* _About this task_:
Within the entries below, count the lines that hold the string "trieState" and give only that number.

= Beginning of Section =

(* ===== verification/PatriciaTrie.v ===== *)
(** * The Patricia Merkle trie

    [data/trie/patriciaMerkleTrie.go]: a trie is its root node and the hashes
    its next commit replaces; the storage manager is shared by all tries.  The
    recursion of an operation on one key is bounded by the length of the key's
    path, that of a commit by the levels in memory; walks over a whole trie take
    the number of levels as an argument. *)

From S2P Require Import Prelude Common Strconv TrieNode TrieStorage.
Local Open Scope Z_scope.

Section trie.
Context {DB : DBWriteCacher} {HS : Hasher} {MBa : Marshalizer Batch}.
Context {ML : Marshalizer CollapsedLn} {ME : Marshalizer CollapsedEn} {MB : Marshalizer CollapsedBn}.

Record patriciaMerkleTrie : Type := {
  root : option node;
  oldHashes : list string;
  oldRoot : string;
  newHashes : gset string;
  maxTrieLevelInMemory : Z;
}.

Definition NewTrie (maxLevel : Z) : patriciaMerkleTrie :=
  {| root := None; oldHashes := []; oldRoot := EmptyString; newHashes := ∅;
     maxTrieLevelInMemory := maxLevel |}.

Definition with_root (r : option node) (t : patriciaMerkleTrie) : patriciaMerkleTrie :=
  {| root := r; oldHashes := oldHashes t; oldRoot := oldRoot t; newHashes := newHashes t;
     maxTrieLevelInMemory := maxTrieLevelInMemory t |}.
Definition with_old (hs : list string) (r : string) (t : patriciaMerkleTrie) : patriciaMerkleTrie :=
  {| root := root t; oldHashes := hs; oldRoot := r; newHashes := newHashes t;
     maxTrieLevelInMemory := maxTrieLevelInMemory t |}.
Definition SetNewHashes (hs : gset string) (t : patriciaMerkleTrie) : patriciaMerkleTrie :=
  {| root := root t; oldHashes := oldHashes t; oldRoot := oldRoot t; newHashes := hs;
     maxTrieLevelInMemory := maxTrieLevelInMemory t |}.

(** The state an operation of a trie works on. *)
Record trieState : Type := { st_trie : patriciaMerkleTrie; st_storage : trieStorageManager }.
Abbreviation TM := (M trieState trieError).

Definition database (s : trieState) : dbT := tsm_db (st_storage s).
Definition upd_trie (f : patriciaMerkleTrie -> patriciaMerkleTrie) (s : trieState) : trieState :=
  {| st_trie := f (st_trie s); st_storage := st_storage s |}.

(** Calling a method of the root node, which changes it in place. *)
Definition on_root {A} (n : node) (m : NM A) : TM A := fun s =>
  let '(n', r) := m n in (upd_trie (with_root (Some n')) s, r).

Definition path_fuel (hexKey : list Z) : nat := S (length hexKey).

Definition Get (key : string) : TM slice :=
  s ← get;
  match root (st_trie s) with
  | None => mret None
  | Some n =>
      let hexKey := keyBytesToHex key in
      on_root n (tryGet (path_fuel hexKey) hexKey (database s))
  end.

(** A clean root is about to be replaced: its hash is remembered. *)
Definition remember_root (n : node) : TM unit :=
  if isDirty n then mret tt
  else modify (upd_trie (fun t => with_old (oldHashes t) (bytes_of (getHash n)) t)).

Definition replace_root (newRoot : option node) (hashes : list string) : TM unit :=
  modify (upd_trie (fun t => with_old (oldHashes t ++ hashes) (oldRoot t) (with_root newRoot t))).

Definition Delete (key : string) : TM unit :=
  s ← get;
  match root (st_trie s) with
  | None => mret tt
  | Some n =>
      let hexKey := keyBytesToHex key in
      _ ← remember_root n;
      '(_, newRoot, hashes) ← on_root n (node_delete (path_fuel hexKey) (database s) hexKey);
      replace_root newRoot hashes
  end.

Definition Update (key : string) (value : slice) : TM unit :=
  s ← get;
  let hexKey := keyBytesToHex key in
  if negb (slen (bytes_of value) =? 0) then
    match root (st_trie s) with
    | None => modify (upd_trie (with_root (Some (newLeafNode hexKey value))))
    | Some n =>
        _ ← remember_root n;
        '(_, newRoot, hashes) ← on_root n (node_insert (path_fuel hexKey) value (database s) hexKey);
        replace_root (Some newRoot) hashes
    end
  else Delete key.

Definition getRootHash : TM string :=
  s ← get;
  match root (st_trie s) with
  | None => mret EmptyTrieHash
  | Some n =>
      match getHash n with
      | Some h => mret h
      | None =>
          _ ← on_root n setRootHash;
          s ← get;
          mret (bytes_of (root (st_trie s) ≫= getHash))
      end
  end.
Definition RootHash : TM string := getRootHash.

(** ** Committing *)

Definition removeDuplicatedKeys (olds news : gset string) : gset string * gset string :=
  (olds ∖ news, news ∖ olds).

Definition on_storage {A} (m : M trieStorageManager trieError A) : TM A := fun s =>
  let '(st, r) := m (st_storage s) in ({| st_trie := st_trie s; st_storage := st |}, r).

Definition markForEviction (order : gset string -> list string) (newRoot : string) : TM unit :=
  s ← get;
  let t := st_trie s in
  if decide (newRoot = oldRoot t) then mret tt else
  let '(olds, news) := removeDuplicatedKeys (list_to_set (EncodeToString <$> oldHashes t)) (newHashes t) in
  _ ← modify (upd_trie (SetNewHashes news));
  _ ← (if negb (bool_decide (news = ∅)) && negb (slen newRoot =? 0)
       then on_storage (MarkForEviction order (with_identifier newRoot NewRoot) news) else mret tt);
  if negb (bool_decide (olds = ∅)) && negb (slen (oldRoot t) =? 0)
  then
    let r := with_identifier (oldRoot t) OldRoot in
    _ ← modify (upd_trie (fun t => with_old (oldHashes t) r t));
    on_storage (MarkForEviction order r olds)
  else mret tt.

(** Writing the root node and all below it to the database. *)
Definition commit_root (n : node) : TM unit := fun s =>
  let t := st_trie s in
  let '((n', d'), r) := commit (node_depth n) false 0 (maxTrieLevelInMemory t) (database s) (n, database s) in
  ({| st_trie := with_root (Some n') t; st_storage := with_db d' (st_storage s) |}, r).

Definition Commit (order : gset string -> list string) : TM unit :=
  s ← get;
  match root (st_trie s) with
  | None => mret tt
  | Some n =>
      if negb (isDirty n) then mret tt else
      _ ← on_root n setRootHash;
      s ← get;
      match root (st_trie s) with
      | None => fail RuntimePanic
      | Some n =>
          _ ← (if IsPruningEnabled (st_storage s) then markForEviction order (bytes_of (getHash n))
               else mret tt);
          _ ← modify (upd_trie (fun t => SetNewHashes ∅ (with_old [] EmptyString t)));
          commit_root n
      end
  end.

(** ** Reloading *)

Definition emptyTrie (rootHash : string) : bool :=
  (slen rootHash =? 0) || str_eqb rootHash EmptyTrieHash.

Definition recreateFromDb (maxLevel : Z) (rootHash : string) (db : dbT) : res trieError patriciaMerkleTrie :=
  newRoot ← getNodeFromDBAndDecode rootHash db;
  Ok (with_root (Some (setGivenHash (Some rootHash) newRoot)) (NewTrie maxLevel)).

(** From a snapshot all nodes are copied into the main database. *)
Definition recreateFromSnapshotDb (levels : nat) (maxLevel : Z) (rootHash : string)
  : M trieStorageManager trieError patriciaMerkleTrie :=
  s ← get;
  match GetSnapshotThatContainsHash s rootHash with
  | None => fail ErrHashNotFound
  | Some snap =>
      newTr ← lift (recreateFromDb maxLevel rootHash snap);
      match root newTr with
      | None => fail RuntimePanic
      | Some n =>
          let '((n', d'), r) := commit levels true 0 maxLevel snap (n, tsm_db s) in
          _ ← put (with_db d' s);
          _ ← lift r;
          mret (with_root (Some n') newTr)
      end
  end.

Definition Recreate (levels : nat) (maxLevel : Z) (rootHash : string)
  : M trieStorageManager trieError patriciaMerkleTrie :=
  if emptyTrie rootHash then mret (NewTrie maxLevel) else
  s ← get;
  match db_Get (tsm_db s) rootHash, recreateFromDb maxLevel rootHash (tsm_db s) with
  | Ok _, Ok newTr => mret newTr
  | _, _ => recreateFromSnapshotDb levels maxLevel rootHash
  end.

Definition RecreateFromMainDb (maxLevel : Z) (rootHash : string) (s : trieStorageManager)
  : res trieError patriciaMerkleTrie :=
  if emptyTrie rootHash then Ok (NewTrie maxLevel) else
  _ ← match db_Get (tsm_db s) rootHash with Ok _ => Ok tt | Err _ => Err ErrHashNotFound end;
  recreateFromDb maxLevel rootHash (tsm_db s).

(** ** Hashes for the eviction list *)

Definition AppendToOldHashes (hashes : list string) : TM unit :=
  modify (upd_trie (fun t => with_old (oldHashes t ++ hashes) (oldRoot t) t)).

Definition ResetOldHashes : TM (list string) :=
  s ← get;
  _ ← modify (upd_trie (with_old [] EmptyString));
  mret (oldHashes (st_trie s)).

Definition GetDirtyHashes : TM (gset string) :=
  s ← get;
  match root (st_trie s) with
  | None => mret ∅
  | Some n =>
      _ ← on_root n setRootHash;
      s ← get;
      match root (st_trie s) with
      | None => fail RuntimePanic
      | Some n => lift (getDirtyHashes n ∅)
      end
  end.

Definition GetAllHashes (levels : nat) : TM (list string) :=
  s ← get;
  match root (st_trie s) with
  | None => mret []
  | Some n =>
      _ ← on_root n setRootHash;
      s ← get;
      match root (st_trie s) with
      | None => fail RuntimePanic
      | Some n => on_root n (getAllHashes levels (database s))
      end
  end.

(** The leaves of the trie with the given root hash; the walk works on a trie
    of its own. *)
Definition GetAllLeaves (levels : nat) (maxLevel : Z) (rootHash : string)
  : M trieStorageManager trieError (list (string * string)) :=
  newTrie ← Recreate levels maxLevel rootHash;
  match root newTrie with
  | None => mret []
  | Some n => s ← get; lift (getAllLeaves levels [] (tsm_db s) n).2
  end.

(** ** Merkle proofs *)

Definition GetProof (key : string) : TM (list string) :=
  s ← get;
  match root (st_trie s) with
  | None => fail ErrNilNode
  | Some n =>
      let hexKey := keyBytesToHex key in
      _ ← on_root n setRootHash;
      s ← get;
      match root (st_trie s) with
      | None => fail RuntimePanic
      | Some n => on_root n (getProofNodes (path_fuel hexKey) hexKey (database s))
      end
  end.

Fixpoint verify_nodes (wantHash : slice) (key : list Z) (proof : list slice) : res trieError bool :=
  match proof with
  | [] => Ok false
  | None :: _ => Ok false
  | Some encodedNode :: proof =>
      if negb (str_eqb (bytes_of wantHash) (Compute encodedNode)) then Ok false else
      n ← decodeNode encodedNode;
      let '(proofVerified, wantHash, key) := getNextHashAndKey n key in
      if (proofVerified : bool) then Ok true else verify_nodes wantHash key proof
  end.

Definition VerifyProof (key : string) (proof : list slice) : TM bool :=
  wantHash ← getRootHash;
  lift (verify_nodes (Some wantHash) (keyBytesToHex key) proof).
End trie.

= End of Section =

* _Response area_:
4